The numerical simulation was carried out with 0.04 PV pre-polymer slug (1600 mg/L polymer); 0.35 PV main slug (0.3% surfactant + 1.2% surfactant + 1900 mg/L polymer); 0.15 PV vice slug (surfactant + 1.0% alkali + 1800 mg/L polymer); and 0.25 PV rear-polymer slug (1600 mg/L polymer). The surfactant concentrations in the vice slug were 0.1%, 0.15%, 0.2%, 0.3%, and 0.4%, respectively. The results of the experimental schemes were compared and the optimal surfactant concentration was chosen based on the results.
The numerical simulation results are shown in Figure 7 and Table 4. Figure 7 shows that the recovery factor also increases with the increase of the surfactant concentration in the vice slug. Table 4 shows that the recovery factor increases to its highest value when the surfactant concentration is 0.15%. After that point, the value of the recovery factor gradually declined. When the vice slug flowed through the formation, part of the surfactant in the main slug was adsorbed, which prevented the surfactant in the vice slug from being consumed. Considering the influence of economic factors, the surfactant concentration in the vice slug should be 0.15%. By comparing the effect of the surfactant concentration in the main slug and vice slug, we concluded that the increased value of the recovery factor is bigger when we increased the mass fraction of the surfactant in the main slug rather than in the vice slug. This shows that the amount of surfactant in the main slug plays a more important role in displacing oil from the formation. Therefore, the surfactant concentration in the main slug should be higher than the optimum value.

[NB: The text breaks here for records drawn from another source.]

(** A free place stays free of files when it is not touched. *)
Definition no_file (fs : Fs) (q : AbsPath) : Prop := ∀ c m, fs !! q ≠ Some (File c m).

Lemma create_dir_all_kept fs p fs' : create_dir_all fs p = Ok fs' → files_kept [] fs fs'.
Proof.
  unfold create_dir_all. apply (try_fold_invariant (files_kept [] fs)); [done|].
  intros s x s' _ Hs. unfold create_dir_step. destruct (is_dir s x); [by intros [= <-]|].
  destruct (s !! x) eqn:Hx; [done|]. intros [= <-]. etrans; [exact Hs|].
  intros q c m _ Hq. rewrite lookup_insert_ne; [done|]. intros ->. congruence.
Qed.

Lemma fs_write_kept fs p content now fs' :
  fs_write fs p content now = Ok fs' → files_kept [p] fs fs' ∧ fs' !! p = Some (File content now).
Proof.
  unfold fs_write. destruct (negb _); [done|]. intros Hw.
  assert (fs' = <[p := File content now]> fs) as -> by (by destruct (fs !! p) as [[| |]|]; simplify_eq).
  split; [|by rewrite lookup_insert_eq]. intros q c m Hq Hl.
  rewrite lookup_insert_ne; [done|]. set_solver.
Qed.

Lemma fs_remove_file_kept fs p fs' : fs_remove_file fs p = Ok fs' → files_kept [p] fs fs'.
Proof.
  unfold fs_remove_file. intros Hr.
  assert (fs' = base.delete p fs) as -> by (by destruct (fs !! p) as [[| |]|]; simplify_eq).
  intros q c m Hq Hl. rewrite lookup_delete_ne; [done|]. set_solver.
Qed.

Section safety.
Context `{Unicode, Blake3, Os, Sqlite, CryptoLib, KeyLib, PackLib, Remote}.
Context `{!Serialize PackIndex, !Deserialize PackIndex, !Serialize PackAad,
          !Serialize CommitBodyAad, !Deserialize CommitBody,
          !Serialize (list TreeCacheEntryBody), !Serialize (list string)}.

(** Where a vault path leads when the resolution accepts it. *)
Definition resolves (fs : Fs) (root : AbsPath) (path : string) (p : AbsPath) : Prop :=
  resolve_vault_path_strict (is_symlink fs) root path = Ok p.

(** After a write of [content] to [path]: either it failed and no file changed,
    or exactly the target did. *)
Definition write_effect (input : PullInput) (path : string) (content : bytes) (w : World)
    {A} (r : SyncResult A) (w' : World) : Prop :=
  w_db w' = w_db w ∧
  ((∃ e, r = Err e) ∧ files_kept [] (w_fs w) (w_fs w') ∨
   ∃ p, resolves (w_fs w) (in_vault_root input) path p ∧ files_kept [p] (w_fs w) (w_fs w') ∧
        w_fs w' !! p = Some (File content (in_clock input))).

Lemma resolve_post {B} root path (f : AbsPath → Action B) w (Q : SyncResult B → World → Prop) :
  (∀ p, resolves (w_fs w) root path p → act_post (f p) w Q) → (∀ e, Q (Err e) w) →
  act_post (p ← resolve_remote_path root path; f p) w Q.
Proof.
  intros HO HE. apply act_post_bind. unfold act_post at 1, resolve_remote_path, mbind, act_bind, gets, lift.
  destruct (resolve_vault_path_strict _ _ _) as [p|e] eqn:Hr; [exact (HO p Hr)|exact (HE _)].
Qed.
Definition validate_source_ref (r : SourceRef) : ModelResult unit :=
  path ← validate_safe_vault_relative_path (sf_path r) "source_refs.path";
  _ ← reject_if (MAX_SOURCE_PATH_CHARS <? char_count path) (model_error "source_refs.path" "Path is too long");
  _ ← check_some (λ t, validate_non_empty_limited t "source_refs.title" MAX_TITLE_CHARS) (sf_title r);
  _ ← check_some (λ entries,
        _ ← reject_if (MAX_SECTION_PATH_ENTRIES <? length entries)
              (model_error "source_refs.section_path" "Too many section path entries");
        check_all (λ e, validate_non_empty_limited e "source_refs.section_path" MAX_SECTION_PATH_ENTRY_CHARS)
          entries) (sf_section_path r);
  _ ← validate_range (sf_range r);
  _ ← check_some (λ c, validate_sha256_checksum c "source_refs.checksum") (sf_checksum r);
  validate_timestamp (sf_captured_at r) "source_refs.captured_at".
Definition validate_source_refs (source_refs : list SourceRef) : ModelResult unit :=
  check_all validate_source_ref source_refs.

Definition validate_decision_document (value : string) : ModelResult unit :=
  decision_document ← validate_safe_vault_relative_path value "decision_document";
  reject_if (negb (starts_with "Knowledge/decisions/" decision_document))
    (model_error "decision_document" "Decision document must be under Knowledge/decisions/").

(** The status is always one of the three of its type. *)
Definition validate_memory_item (item : MemoryItem) : ModelResult unit :=
  _ ← validate_prefixed_id (mi_id item) PrefixMemory "id";
  _ ← check_some (λ kind, validate_non_empty_limited kind "kind" 40) (mi_kind item);
  _ ← validate_non_empty_limited (mi_title item) "title" MAX_TITLE_CHARS;
  _ ← check_all (λ tag, validate_non_empty_limited tag "tags" 40) (mi_tags item);
  _ ← validate_source_refs (mi_source_refs item);
  _ ← validate_timestamp (mi_created_at item) "created_at";
  _ ← validate_timestamp (mi_updated_at item) "updated_at";
  _ ← validate_prefixed_id (mi_proposal_id item) PrefixProposal "proposal_id";
  _ ← validate_decision_document (mi_decision_document item);
  reject_if (is_blank (mi_body item)) (model_error "body" "Body is empty").
Definition validate_wiki_page (page : WikiPage) : ModelResult unit :=
  _ ← validate_prefixed_id (wp_id page) PrefixWiki "id";
  _ ← validate_non_empty_limited (wp_title page) "title" MAX_TITLE_CHARS;
  _ ← check_all (λ tag, validate_non_empty_limited tag "tags" 40) (wp_tags page);
  _ ← validate_source_refs (wp_source_refs page);
  _ ← validate_timestamp (wp_created_at page) "created_at";
  _ ← validate_timestamp (wp_updated_at page) "updated_at";
  _ ← validate_prefixed_id (wp_proposal_id page) PrefixProposal "proposal_id";
  _ ← validate_decision_document (wp_decision_document page);
  reject_if (is_blank (wp_body page)) (model_error "body" "Body is empty").
End items.

(** ** Markdown with front matter *)

(** [MemoryFrontmatter], [WikiFrontmatter]: an item without its body. *)
Record MemoryFrontmatter := {
  mf_id : string;
  mf_kind : option string;
  mf_title : string;
  mf_status : MemoryStatus;
  mf_tags : list string;
  mf_source_refs : list SourceRef;
  mf_created_at : string;
  mf_updated_at : string;
  mf_proposal_id : string;
  mf_decision_document : string }.
Record WikiFrontmatter := {
  wf_id : string;
  wf_page_type : WikiPageType;
  wf_title : string;
  wf_status : WikiPageStatus;
  wf_tags : list string;
  wf_source_refs : list SourceRef;
  wf_created_at : string;
  wf_updated_at : string;
  wf_proposal_id : string;
  wf_decision_document : string }.
Definition memory_frontmatter (i : MemoryItem) : MemoryFrontmatter :=
  {| mf_id := mi_id i; mf_kind := mi_kind i; mf_title := mi_title i; mf_status := mi_status i;
     mf_tags := mi_tags i; mf_source_refs := mi_source_refs i; mf_created_at := mi_created_at i;
     mf_updated_at := mi_updated_at i; mf_proposal_id := mi_proposal_id i;
     mf_decision_document := mi_decision_document i |}.
Definition into_memory_item (f : MemoryFrontmatter) (body : string) : MemoryItem :=
  {| mi_id := mf_id f; mi_kind := mf_kind f; mi_title := mf_title f; mi_status := mf_status f;
     mi_tags := mf_tags f; mi_source_refs := mf_source_refs f; mi_created_at := mf_created_at f;
     mi_updated_at := mf_updated_at f; mi_proposal_id := mf_proposal_id f;
     mi_decision_document := mf_decision_document f; mi_body := body |}.
Definition wiki_frontmatter (p : WikiPage) : WikiFrontmatter :=
  {| wf_id := wp_id p; wf_page_type := wp_page_type p; wf_title := wp_title p; wf_status := wp_status p;
     wf_tags := wp_tags p; wf_source_refs := wp_source_refs p; wf_created_at := wp_created_at p;
     wf_updated_at := wp_updated_at p; wf_proposal_id := wp_proposal_id p;
     wf_decision_document := wp_decision_document p |}.
Definition into_wiki_page (f : WikiFrontmatter) (body : string) : WikiPage :=
  {| wp_id := wf_id f; wp_page_type := wf_page_type f; wp_title := wf_title f; wp_status := wf_status f;
     wp_tags := wf_tags f; wp_source_refs := wf_source_refs f; wp_created_at := wf_created_at f;
     wp_updated_at := wf_updated_at f; wp_proposal_id := wf_proposal_id f;
     wp_decision_document := wf_decision_document f; wp_body := body |}.

Definition newline : ascii := Ascii false true false true false false false false.
Definition carriage_return : ascii := Ascii true false true true false false false false.
Definition lf : string := String newline "".

(** [value.replace("\r\n", "\n").replace('\r', "\n")] *)
Fixpoint replace_crlf (s : string) : string :=
  match s with
  | EmptyString => EmptyString
  | String a s =>
      if Ascii.eqb a carriage_return
      then match s with
           | String b s' => if Ascii.eqb b newline then String newline (replace_crlf s')
                            else String a (replace_crlf s)
           | EmptyString => String a EmptyString
           end
      else String a (replace_crlf s)
  end.
Definition normalize_markdown_body_for_serialization (value : string) : string :=
  pop_trailing newline (str_replace carriage_return newline (replace_crlf value)) +:+ lf.

(** The text of a front matter between its markers. *)
Definition yaml_block (yaml : string) : string :=
  let yaml := default yaml (strip_prefix ("---" +:+ lf) yaml) in
  if ends_with lf yaml then yaml else yaml +:+ lf.

(** [s.find(needle)] as the text before and after it. *)
Fixpoint split_at_str (needle s : string) : option (string * string) :=
  match strip_prefix needle s with
  | Some after => Some (EmptyString, after)
  | None =>
      match s with
      | EmptyString => None
      | String a s => '(before, after) ← split_at_str needle s; Some (String a before, after)
      end
  end.
Definition split_frontmatter (markdown : string) : ModelResult (string * string) :=
  rest ← ok_or (strip_prefix ("---" +:+ lf) markdown) (model_error "frontmatter" "Missing frontmatter");
  ok_or (split_at_str (lf +:+ "---" +:+ lf) rest)
    (model_error "frontmatter" "Missing closing frontmatter marker").

Section markdown.
Context `{Nfc, Chrono, !YamlWrite MemoryFrontmatter, !YamlRead MemoryFrontmatter,
          !YamlWrite WikiFrontmatter, !YamlRead WikiFrontmatter}.

Definition serialize_memory_item (item : MemoryItem) : ModelResult string :=
  _ ← validate_memory_item item;
  yaml ← map_err (model_error "frontmatter") (yaml_to_string (memory_frontmatter item));
  Ok ("---" +:+ lf +:+ yaml_block yaml +:+ "---" +:+ lf
      +:+ normalize_markdown_body_for_serialization (mi_body item)).
Definition parse_memory_item (markdown : string) : ModelResult MemoryItem :=
  '(frontmatter, body) ← split_frontmatter markdown;
  parsed ← map_err (model_error "frontmatter") (yaml_from_str frontmatter);
  let item := into_memory_item parsed body in
  _ ← validate_memory_item item;
  Ok item.
Definition serialize_wiki_page (page : WikiPage) : ModelResult string :=
  _ ← validate_wiki_page page;
  yaml ← map_err (model_error "frontmatter") (yaml_to_string (wiki_frontmatter page));
  Ok ("---" +:+ lf +:+ yaml_block yaml +:+ "---" +:+ lf
      +:+ normalize_markdown_body_for_serialization (wp_body page)).
Definition parse_wiki_page (markdown : string) : ModelResult WikiPage :=
  '(frontmatter, body) ← split_frontmatter markdown;
  parsed ← map_err (model_error "frontmatter") (yaml_from_str frontmatter);
  let page := into_wiki_page parsed body in
  _ ← validate_wiki_page page;
  Ok page.
End markdown.

(** ** Vault-relative paths stay in the vault *)

(** What the Unicode standard says of normalization form C: no separator appears,
    and only the empty text becomes empty. *)
Class NfcLaws `{Nfc} : Prop := {
  nfc_empty s : nfc s = "" → s = "";
  nfc_separator a s : a = slash ∨ a = backslash →
    str_existsb (Ascii.eqb a) s = false → str_existsb (Ascii.eqb a) (nfc s) = false;
  nfc_ascii s : str_forallb (in_range 0 127) s = true → nfc s = s }.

5. Oil displacement Experiment

5.1. Experimental Materials and Equipment

(1)
Core: artificial epoxy resin cementation heterogeneous cores, 4.5 cm × 4.5 cm × 30 cm;
(2)
Polymer: the polymer is partially hydrolyzed polyacrylamide, with an average relative molecular weight of 16–19 million and 25 million, and a solid content of 88%, from Daqing Refining and Chemical Company in China. The alkali is Na2CO3 of analytical grade; the surfactant is alkyl benzene sulfonate with a solid content of 50%, from Daqing Refining and Chemical Company in China;
(3)
Experiment water: the injected water was from injection allocation station II of factory one from the Daqing oilfield. The injection and formation water contains sodium bicarbonate and includes high concentrations of Na+ and K+ and relatively low concentrations of Mg2+ and SO42− ions. The average total salinity of the injection water and formation water were 4012.7 and 8025.4, respectively. The composition of the injected water and formation water are shown in Table 5;
(4)
Experimental oil: the synthetic oil used in the displacement experiment was compounded with the crude oil sampled (degassed and dehydrated) from Daqing Oilfield and the aviation kerosene. The viscosity of the synthetic oil was 7.0 mPa·s at 45 °C.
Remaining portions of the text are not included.